(** The third gate was not evaluated. *)
Lemma createSecurityDecision_correct_witness :
  let d := catch (createSecurityDecision (H:=demo_host) demo_decision) no_decision in
  sd_outcome (td_decision d) = "deny" /\ sd_reason (td_decision d) = "c_not_evaluated" /\
  mt_alert_level (td_metrics d) = "critical" /\
  mentions hidden (projectSecurityDecisionTrace (td_trace d) (VStr "public")) = false.
Proof.
  cbv zeta. split; [vm_compute; reflexivity|]. split; [vm_compute; reflexivity|].
  destruct (createSecurityDecision_correct (H:=demo_host) demo_decision
    (catch (createSecurityDecision (H:=demo_host) demo_decision) no_decision) (VStr "public"))
    as (_ & _ & _ & _ & Halert & Hpublic); [vm_compute; reflexivity|reflexivity|].
  split; [rewrite Halert; vm_compute; reflexivity|exact Hpublic].
Defined.

Definition demo_plugin (scope : string) : jsval := VObj
  [("pluginStatusActive", VBool true); ("principalClass", VStr "Tenant"); ("tenantId", VStr "t1");
   ("userId", VStr "u1"); ("bindingState", VObj [("ok", VBool true)]);
   ("selector", VObj [("type", VStr "tool_key")]); ("binding", VObj [("exposure_scope", VStr scope)]);
   ("canonicalPolicy", VObj [("ready", VBool true)]); ("credentialDecisionEvaluated", VBool true);
   ("credential", VObj [("ok", VBool true)]); ("smokeCertification", VObj [("certified", VBool true)])].

End SecurityDecision.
+---+
▸ **What needs to be done**: Return all of the material exactly as written, from the first line through the last.

▸ **Your solution**:
(** The third gate was not evaluated. *)
Lemma createSecurityDecision_correct_witness :
  let d := catch (createSecurityDecision (H:=demo_host) demo_decision) no_decision in
  sd_outcome (td_decision d) = "deny" /\ sd_reason (td_decision d) = "c_not_evaluated" /\
  mt_alert_level (td_metrics d) = "critical" /\
  mentions hidden (projectSecurityDecisionTrace (td_trace d) (VStr "public")) = false.
Proof.
  cbv zeta. split; [vm_compute; reflexivity|]. split; [vm_compute; reflexivity|].
  destruct (createSecurityDecision_correct (H:=demo_host) demo_decision
    (catch (createSecurityDecision (H:=demo_host) demo_decision) no_decision) (VStr "public"))
    as (_ & _ & _ & _ & Halert & Hpublic); [vm_compute; reflexivity|reflexivity|].
  split; [rewrite Halert; vm_compute; reflexivity|exact Hpublic].
Defined.

Definition demo_plugin (scope : string) : jsval := VObj
  [("pluginStatusActive", VBool true); ("principalClass", VStr "Tenant"); ("tenantId", VStr "t1");
   ("userId", VStr "u1"); ("bindingState", VObj [("ok", VBool true)]);
   ("selector", VObj [("type", VStr "tool_key")]); ("binding", VObj [("exposure_scope", VStr scope)]);
   ("canonicalPolicy", VObj [("ready", VBool true)]); ("credentialDecisionEvaluated", VBool true);
   ("credential", VObj [("ok", VBool true)]); ("smokeCertification", VObj [("certified", VBool true)])].

End SecurityDecision.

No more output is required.